Philander Chase



Download Full Text (3.4 MB)


Chase expresses his hopes for success in the plan they have set forth and asks his brother to forward letters to A. Hodgson and Lord Kenyon.




North section, Lord Kenyon, Committee, Milnor Professorship, A. Hodgson, Mr. Clay



23 Feb. 1829


My Dear Brother:

I fear you could not understand my pencil-written letter by last mail; therefore write you more deliberately and at leisure with pen and ink ~

It is indeed true, and it is indeed high time that we should endeavour to make something of our North Section.

In laying off a Town we have good hopes of great success. By letters red. From our Phila. Friends those hopes seem to be well founded. On this subject and some others with which you have some acquaintance I have written to Lord Kenyon and now send what I have written thro your hands unsealed that if you are not too much ingaged [sic] you may peruse the same. Remember that one of the letters is masonry between us at present. No one except my dear wife, and you knows any thing of my sentiments on the subject matter of this letter.

When I shall be able to set off for Phila.
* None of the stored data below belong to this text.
(** * pyppeteer/input.py: keyboard, mouse and touchscreen emulation

    A shallow embedding of [pyppeteer.input] and the properties of its
    three controllers.  The Python objects [Keyboard], [Mouse] and
    [Touchscreen] share one client session and the keyboard's modifier
    state; here they are fields of one [World], threaded through a small
    state-and-exception monad.  Every [self._client.send(...)] and every
    [asyncio.sleep(...)] is appended to the world's [trace], in program
    order. *)

From Stdlib Require Import ZArith String Ascii List Lia SpecFloat.
From stdpp Require Import base option list gmap strings.

Open Scope string_scope.
Open Scope Z_scope.

(** ** Python floats

    A Python [float] is an IEEE 754 binary64 number.  The arithmetic is
    the one of [SpecFloat] at precision 53 and maximal exponent 1024,
    rounding to nearest, ties to even. *)

Module PyFloat.

Definition prec : Z := 53.
Definition emax : Z := 1024.

Definition float : Type := spec_float.

Definition add : float -> float -> float := SFadd prec emax.
Definition sub : float -> float -> float := SFsub prec emax.
Definition mul : float -> float -> float := SFmul prec emax.
Definition div : float -> float -> float := SFdiv prec emax.

(** [float(z)] for an integer literal, correctly rounded. *)
Definition of_Z (z : Z) : float := binary_normalize prec emax z 0 false.

Definition zero : float := S754_zero false.
Definition one : float := S754_finite false 4503599627370496 (-52).
Definition nan : float := S754_nan.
I can not now tell but I fear it’ll not be in time to meet you there.

I am delighted with your excellent letter to the Committee on the Milr. Pro: fund and have no doubt of its success.

The reason of my inclosing [sic] letters to A. Hodgson is to avoid troubling L.K. [?] the postage. His [bank] does not extend to ship letters. Whereas they go from Port to Port, in the two Countries with little or no postage to Merchants.

Your faithful

& Affectionate Br.

P. Chase

All well: but the measles are among us.

Pray take the letters [?] [?] to A.H. & L.K on with you & see them on board a Liverpool [packet].

Unless Mr. Clay will

send them thro’ our Minister to London

in that case you may send Lord K’s without any envelope to A.H.